Supremo invalida regras da Constituição do Amazonas sobre implantação de usinas nucleares


Em voto seguido por unanimidade, o relator, ministro Ricardo Lewandowski, aplicou ao caso jurisprudência pacífica da Corte


O Plenário do Supremo Tribunal Federal (STF) invalidou dispositivos da Constituição do Amazonas que dispõem sobre a implantação de usinas nucleares, assim como a entrada, o armazenamento e o processamento de material radioativo em âmbito estadual.
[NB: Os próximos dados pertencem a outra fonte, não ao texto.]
(** [reserve_ip_sse_slot]: the tracker afterwards, and whether there was room. *)
Definition reserve_ip_sse_slot (client_ip : Z) (tracker : gmap Z nat) : gmap Z nat * bool :=
  let count := default 0%nat (tracker !! client_ip) in
  if bool_decide (MAX_SSE_STREAMS_PER_IP ≤ count)%nat
  then (<[client_ip := count]> tracker, false)
  else (<[client_ip := S count]> tracker, true).
(** [release_ip_sse_slot], and the same code in [Drop for IpStreamPermit]. *)
Definition release_ip_sse_slot (client_ip : Z) (tracker : gmap Z nat) : gmap Z nat :=
  match tracker !! client_ip with
  | Some count =>
      if bool_decide ((count - 1)%nat = 0%nat) then delete client_ip tracker
      else <[client_ip := (count - 1)%nat]> tracker
  | None => tracker
  end.

(** Where a request for the stream is in [handle_logs_stream]: it has a slot; it
    found no permit; it streams; its permit is being dropped, the tracker
    first and the semaphore after. *)
Inductive StreamPc := Reserved | Refused | Streaming | Dropping.
#[global] Instance StreamPc_eq_dec : EqDecision StreamPc.
Proof. solve_decision. Defined.
Record StreamReq := mkStreamReq { sr_ip : Z; sr_pc : StreamPc }.

(** The requests under way; the threads of the server take their steps in any
    order. *)
Record SseServer := mkSseServer { ss_streams : Streams; ss_reqs : gmap nat StreamReq }.
Definition sse_start : SseServer := mkSseServer streams_new ∅.

Inductive SseEvent :=
| SseRequest (id : nat) (client_ip : Z)
| SseStep (id : nat)
| SseDisconnect (id : nat).

Definition set_tracker (t : gmap Z nat) (m : Streams) : Streams := mkStreams t (sm_permits m).
Definition set_permits (n : nat) (m : Streams) : Streams := mkStreams (sm_tracker m) n.

(** The result is the answer, when the request is refused. *)
Definition sse_event (e : SseEvent) (s : SseServer) : SseServer * option StatusCode :=
  let m := ss_streams s in
  match e with
  | SseRequest id client_ip =>
      match ss_reqs s !! id with
      | Some _ => (s, None)
      | None =>
          match reserve_ip_sse_slot client_ip (sm_tracker m) with
          | (tracker, true) =>
              (mkSseServer (set_tracker tracker m)
                 (<[id := mkStreamReq client_ip Reserved]> (ss_reqs s)), None)
          | (tracker, false) => (mkSseServer (set_tracker tracker m) (ss_reqs s), Some TOO_MANY_REQUESTS)
          end
      end
  | SseStep id =>
      match ss_reqs s !! id with
      | Some (mkStreamReq ip Reserved) =>
          match sm_permits m with
          | O => (mkSseServer m (<[id := mkStreamReq ip Refused]> (ss_reqs s)), None)
          | S n => (mkSseServer (set_permits n m) (<[id := mkStreamReq ip Streaming]> (ss_reqs s)), None)
          end
      | Some (mkStreamReq ip Refused) =>
          (mkSseServer (set_tracker (release_ip_sse_slot ip (sm_tracker m)) m) (delete id (ss_reqs s)),
           Some TOO_MANY_REQUESTS)
      | Some (mkStreamReq ip Dropping) =>
          (mkSseServer (set_permits (S (sm_permits m)) m) (delete id (ss_reqs s)), None)
      | _ => (s, None)
      end
  | SseDisconnect id =>
      match ss_reqs s !! id with
      | Some (mkStreamReq ip Streaming) =>
          (mkSseServer (set_tracker (release_ip_sse_slot ip (sm_tracker m)) m)
             (<[id := mkStreamReq ip Dropping]> (ss_reqs s)), None)
      | _ => (s, None)
      end
  end.
Definition sse_run (events : list SseEvent) : SseServer :=
  foldl (λ s e, (sse_event e s).1) sse_start events.

(** ** The server *)

Record LogsResponse := mkLogsResponse { total_lines_available : nat; response_lines : list str }.
Definition handle_logs (lines : option Z) (level : option LevelFilter) (s : LogState) : LogsResponse :=
  let lines_count := Z.to_nat (Z.min (default DEFAULT_LOG_LINES_COUNT lines) MAX_LOG_LINES_COUNT) in
  mkLogsResponse (length (ls_ring s)) (get_recent_logs lines_count level s).

(** [LogFilterParam::from_str] *)
Definition log_filter_from_str (s : str) : option LevelFilter :=
  let l := to_ascii_lowercase s in
  if bool_decide (l = lit "off") then Some LOff
  else if bool_decide (l = lit "error") then Some LError
  else if bool_decide (l = lit "warn") || bool_decide (l = lit "warning") then Some LWarn
  else if bool_decide (l = lit "info") then Some LInfo
  else if bool_decide (l = lit "debug") then Some LDebug
  else if bool_decide (l = lit "trace") then Some LTrace
  else None.

(** [form_urlencoded::parse]: the decoded pairs of a query. *)
Class FormUrlencoded := form_pairs : str → list (str * str).

(** The names of [LogFilterParam] for [Deserialize], ... *)
Definition log_filter_by_name (s : str) : option LevelFilter :=
  if bool_decide (s = lit "off") then Some LOff
  else if bool_decide (s = lit "error") then Some LError
  else if bool_decide (s = lit "warn") || bool_decide (s = lit "warning") then Some LWarn
  else if bool_decide (s = lit "info") then Some LInfo
  else if bool_decide (s = lit "debug") then Some LDebug
  else if bool_decide (s = lit "trace") then Some LTrace
  else None.
(** ... and [LogsQueryParams], read field by field: a field that comes twice or
    has a value that is not of its type is an error, other fields are left
    out. *)
Record LogsQueryParams := mkLogsQueryParams { qp_lines : option Z; qp_level : option LevelFilter }.
Definition query_field (params : LogsQueryParams) (field : str * str) : option LogsQueryParams :=
  let '(key, value) := field in
  if bool_decide (key = lit "lines") then
    match qp_lines params, parse_uint 64 value with
    | None, Some lines => Some (mkLogsQueryParams (Some lines) (qp_level params))
    | _, _ => None
    end
  else if bool_decide (key = lit "level") then
    match qp_level params, log_filter_by_name value with
    | None, Some level => Some (mkLogsQueryParams (qp_lines params) (Some level))
    | _, _ => None
    end
  else Some params.
Definition read_query_fields (fields : list (str * str)) : option LogsQueryParams :=
  foldl (λ params field, p ← params; query_field p field) (Some (mkLogsQueryParams None None)) fields.

Inductive Method := GET | HEAD | OtherMethod.
Record Request := mkRequest { rq_method : Method; rq_path : str; rq_query : str; rq_host : option str }.
(** What a request is answered with, by the handler that answers it. *)
Inductive Handler :=
| Dashboard
| Status
| Logs (params : LogsQueryParams)
| LogsStream
| NoHandler (status : StatusCode).
Inductive SecurityHeader := XFrameOptions | XContentTypeOptions | ContentSecurityPolicy | ReferrerPolicy.
Record Response := mkResponse { rs_handler : Handler; rs_headers : list SecurityHeader }.

(** [tower]'s [ConcurrencyLimitLayer]: whether a limit lets a request through
    to the service it limits, for the requests that it has let through and that
    are not answered yet; if not, the request waits. *)
Class ConcurrencyLimit := limit_admits : nat → list Request → Request → bool.
(** The limit is for each service that the layer is put on, which is at least a
    route and a method and at most all of them. *)
Class ConcurrencyLimitLaws `{ConcurrencyLimit} : Prop := {
  limit_free max in_flight r : (length in_flight < max)%nat → limit_admits max in_flight r = true;
  limit_full max in_flight r :
    Forall (λ q, rq_path q = rq_path r ∧ rq_method q = rq_method r) in_flight →
    (max ≤ length in_flight)%nat → limit_admits max in_flight r = false;
}.

Section router.
Context {FU : FormUrlencoded} {CL : ConcurrencyLimit}.

Definition logs_query (query : str) : option LogsQueryParams := read_query_fields (form_pairs query).

(** The routes of [create_router]; [get] also answers [HEAD].  The parameters of
    a handler are read before it is called. *)
Definition route (r : Request) : Handler :=
  let handler :=
    if bool_decide (rq_path r = lit "/") then Some Dashboard
    else if bool_decide (rq_path r = lit "/api/status") then Some Status
    else if bool_decide (rq_path r = lit "/api/logs")
    then Some match logs_query (rq_query r) with
              | Some params => Logs params
              | None => NoHandler BAD_REQUEST
              end
    else if bool_decide (rq_path r = lit "/api/logs/stream") then Some LogsStream
    else None in
  match handler, rq_method r with
  | None, _ => NoHandler NOT_FOUND
  | Some _, OtherMethod => NoHandler METHOD_NOT_ALLOWED
  | Some h, _ => h
  end.
(** A layer answers a request or lets it wait. *)
Definition limit_layer (max : nat) (in_flight : list Request) (next : Request → option Response)
    (r : Request) : option Response :=
  if limit_admits max in_flight r then next r else None.
Definition validate_host_middleware (lan_ip : str) (next : Request → option Response) (r : Request) :
    option Response :=
  if negb (is_allowed_host (default [] (rq_host r)) lan_ip)
  then Some (mkResponse (NoHandler BAD_REQUEST) [])
  else next r.
Definition security_headers_middleware (next : Request → option Response) (r : Request) : option Response :=
  response ← next r;
  Some (mkResponse (rs_handler response)
    (rs_headers response ++ [XFrameOptions; XContentTypeOptions; ContentSecurityPolicy; ReferrerPolicy])).
(** [create_router]: the layer added last sees a request first. *)
Definition create_router (lan_ip : str) (in_flight : list Request) : Request → option Response :=
  security_headers_middleware
    (validate_host_middleware lan_ip
       (limit_layer MAX_CONCURRENT_HTTP_CONNECTIONS in_flight (λ r, Some (mkResponse (route r) [])))).
End router.

(** ** The numbers shown *)

Record MemoryStatus := mkMemoryStatus { ms_total_bytes : Z; ms_used_bytes : Z; ms_free_bytes : Z }.
Record StorageStatus := mkStorageStatus { st_total_bytes : Z; st_used_bytes : Z; st_free_bytes : Z }.
Record ArpEntry := mkArpEntry { ar_ip : str; ar_mac : str; ar_interface : str; ar_flags : str }.
Record WanStatus := mkWanStatus {
  ws_interface : str;
  ws_mac : str;
  ws_ip : option str;
  ws_prefix_len : option Z;
  ws_gateway : option str;
  ws_dns_servers : list str;
  ws_lease_expiry_seconds : option Z;
  ws_traffic : Z * Z * Z * Z;
}.
Record LanStatus := mkLanStatus {
  la_interface : str;
  la_mac : str;
  la_ip : str;
  la_prefix_len : Z;
  la_mode : str;
  la_traffic : Z * Z * Z * Z;
}.
Record DhcpLeaseEntry := mkDhcpLeaseEntry {
  de_mac : str;
  de_ip : str;
  de_hostname : option str;
  de_expires_in_seconds : Z;
  de_is_static : bool;
}.
Record DhcpServerStatus := mkDhcpServerStatus {
  ds_active_leases_count : nat;
  ds_leases : list DhcpLeaseEntry;
}.

Record NetworkStatus := mkNetworkStatus {
  nt_wan : WanStatus;
  nt_lan : LanStatus;
  nt_arp_cache : list ArpEntry;
}.

Definition PROC_NET_ARP_PATH : str := lit "/proc/net/arp".
Definition SYS_CLASS_NET_PATH : str := lit "/sys/class/net".

Definition saturating_sub (a b : Z) : Z := Z.max (a - b) 0.

(** The values of [/proc/meminfo] collected so far by [parse_meminfo_str], in
    kilobytes. *)
Record MemInfo := mkMemInfo {
  mi_total : Z;
  mi_avail : option Z;
  mi_free : Z;
  mi_buffers : Z;
  mi_cached : Z;
}.
Definition meminfo_line (m : MemInfo) (line : str) : MemInfo :=
  match split_once COLON line with
  | None => m
  | Some (key, val_str) =>
      let kb := default 0 (head (split_whitespace val_str) ≫= parse_uint 64) in
      let key := trim key in
      if bool_decide (key = lit "MemTotal")
      then mkMemInfo kb (mi_avail m) (mi_free m) (mi_buffers m) (mi_cached m)
      else if bool_decide (key = lit "MemAvailable")
      then mkMemInfo (mi_total m) (Some kb) (mi_free m) (mi_buffers m) (mi_cached m)
      else if bool_decide (key = lit "MemFree")
      then mkMemInfo (mi_total m) (mi_avail m) kb (mi_buffers m) (mi_cached m)
      else if bool_decide (key = lit "Buffers")
      then mkMemInfo (mi_total m) (mi_avail m) (mi_free m) kb (mi_cached m)
      else if bool_decide (key = lit "Cached")
      then mkMemInfo (mi_total m) (mi_avail m) (mi_free m) (mi_buffers m) kb
      else m
  end.
Definition parse_meminfo_str (content : str) : MemoryStatus :=
  let m := foldl meminfo_line (mkMemInfo 0 None 0 0 0) (lines content) in
  let effective_avail_kb :=
    match mi_avail m with
    | Some avail_kb => avail_kb
    | None => saturating_add (saturating_add (mi_free m) (mi_buffers m)) (mi_cached m)
    end in
  let total_bytes := saturating_mul (mi_total m) 1024 in
  let free_bytes := saturating_mul effective_avail_kb 1024 in
  mkMemoryStatus total_bytes (saturating_sub total_bytes free_bytes) free_bytes.

(** [read_storage_stats]: a path with a NUL character is not a C string;
    [statvfs] is the system call, with the fields [f_frsize], [f_blocks] and
    [f_bavail] when it succeeds. *)
Definition read_storage_stats (statvfs : str → option (Z * Z * Z)) (path : str) : StorageStatus :=
  if bool_decide (0 ∈ path) then mkStorageStatus 0 0 0
  else
    match statvfs path with
    | None => mkStorageStatus 0 0 0
    | Some (block_size, blocks, bavail) =>
        let total_bytes := saturating_mul blocks block_size in
        let free_bytes := saturating_mul bavail block_size in
        mkStorageStatus total_bytes (saturating_sub total_bytes free_bytes) free_bytes
    end.

(** Files read as text: [read path] is [fs::read_to_string]. *)
Section files.
Context (read : str → option str).

Definition read_sysfs_u64 (path : str) : Z :=
  default 0 (s ← read path; parse_uint 64 (trim s)).
Definition read_interface_mac (iface_name : str) : str :=
  match read (SYS_CLASS_NET_PATH ++ [SLASH] ++ iface_name ++ lit "/address") with
  | Some s => trim s
  | None => lit "00:00:00:00:00:00"
  end.
(** Received and sent bytes, received and sent packets. *)
Definition read_interface_traffic (iface_name : str) : Z * Z * Z * Z :=
  let stats_dir := path_join (path_join SYS_CLASS_NET_PATH iface_name) (lit "statistics") in
  (read_sysfs_u64 (path_join stats_dir (lit "rx_bytes")),
   read_sysfs_u64 (path_join stats_dir (lit "tx_bytes")),
   read_sysfs_u64 (path_join stats_dir (lit "rx_packets")),
   read_sysfs_u64 (path_join stats_dir (lit "tx_packets"))).
(** Two leases, one with a name that is markup. *)
Definition leases : list DhcpLeaseEntry :=
  [mkDhcpLeaseEntry (lit "02:00:00:00:00:06") (lit "192.168.1.9") None 90061 false;
   mkDhcpLeaseEntry (lit "02:00:00:00:00:05") (lit "192.168.1.7") (Some (html "<img src=`x`>")) 60 true].
Definition log_body : str := html "host <b>`x`</b> joined".

Lemma dashboard_inert_witness :
  ∃ shown, shown ≡ₚ leases ∧
    tags (renderTables sort_start leases []).1 = concat (lease_tags ∘ named <$> shown) ∧
    pl_msg (parseLogLine (js_trim (log_line 0 LevelInfo (lit "dhcp-server") log_body))) = log_body.
Proof.
  assert (message_text log_body) as Hb by (split; [done | split_and!; reflexivity]).
  assert (bracket_text (ts_format 0) ∧ bracket_text (lit "dhcp-server")) as [Ht Hs]
    by (split; (split; [by apply (bool_decide_unpack (_ ∉ _)) | reflexivity])).
  pose proof (dashboard_inert sort_start leases [] 0 LevelInfo (lit "dhcp-server") log_body
    ltac:(repeat constructor; simpl; lia) Ht Hs Hb) as Hd.
  destruct (renderTables sort_start leases []) as [lease_table arp_table].
  destruct Hd as (Hl & _ & He & _). destruct (Hl ltac:(done)) as (shown & Hp & Htags). exists shown.
  split; [exact Hp |]. split; [exact Htags |]. rewrite He. reflexivity.
Defined.

(** Finding: a worker's line that looks like a log line is relayed as it is, and
    its level is put into an attribute of the page, where a quote ends the
    attribute and the rest becomes an attribute of its own. *)
Definition forged : str := html "[2026-01-01T00:00:00Z] [x` ONMOUSEOVER=`1] [dns] hello".
Example worker_line_adds_attribute :
  format_raw_line 0 forged = Returned (forged ++ [LF]) ∧
  (tag_words <$> tags (entry_html (parseLogLine (js_trim (forged ++ [LF]))))) !! 2%nat =
    Some [html "span class="; html " ONMOUSEOVER="; []].
Proof. split; vm_compute; reflexivity. Qed.

(** Finding: the filter for entries of level INFO and higher lets TRACE entries
    through, though not DEBUG entries. *)
Example info_filter_shows_trace :
  length (te_lines (appendLog (log_line 0 LevelTrace (lit "dns") (lit "query")) (mkTerminal [] false FilterInfo))) = 1%nat ∧
  length (te_lines (appendLog (log_line 0 LevelDebug (lit "dns") (lit "query")) (mkTerminal [] false FilterInfo))) = 0%nat.
Proof. split; vm_compute; reflexivity. Qed.
End DashboardExample.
Em sessão virtual encerrada em 1°/7, o colegiado, por unanimidade, julgou procedente o pedido formulado pelo procurador-geral da República, Augusto Aras, na Ação Direta de Inconstitucionalidade (ADI) 6858.


Os dispositivos questionados estabelecem condicionantes para a instalação de usinas, a entrada e o processamento de material radioativo, proíbem depósito de lixo atômico no território estadual e classificavam a Zona Franca de Manaus como “Zona Desnuclearizada”.


Jurisprudência

Em seu voto, o relator da ação, ministro Ricardo Lewandowski, destacou que a União tem competência privativa para a edição de leis que disponham sobre atividades nucleares de qualquer natureza, transporte e utilização de materiais radioativos e localização de usinas nucleares.


O ministro ressaltou que a jurisprudência do STF, aplicada em diversas ações contra normas estaduais contendo proibições ou restrições similares, é pacífica em considerar inconstitucionais dispositivos nos quais os estados dispõem sobre atividades que se relacionem de alguma forma com o setor nuclear.

Segundo o relator, a Constituição estabelece as atribuições e responsabilidades de cada ente da federação, de forma a evitar eventuais sobreposições de atribuições. "Em um sistema federativo equilibrado não podem coexistir, como regra, normas distintas que disciplinem matérias semelhantes", concluiu.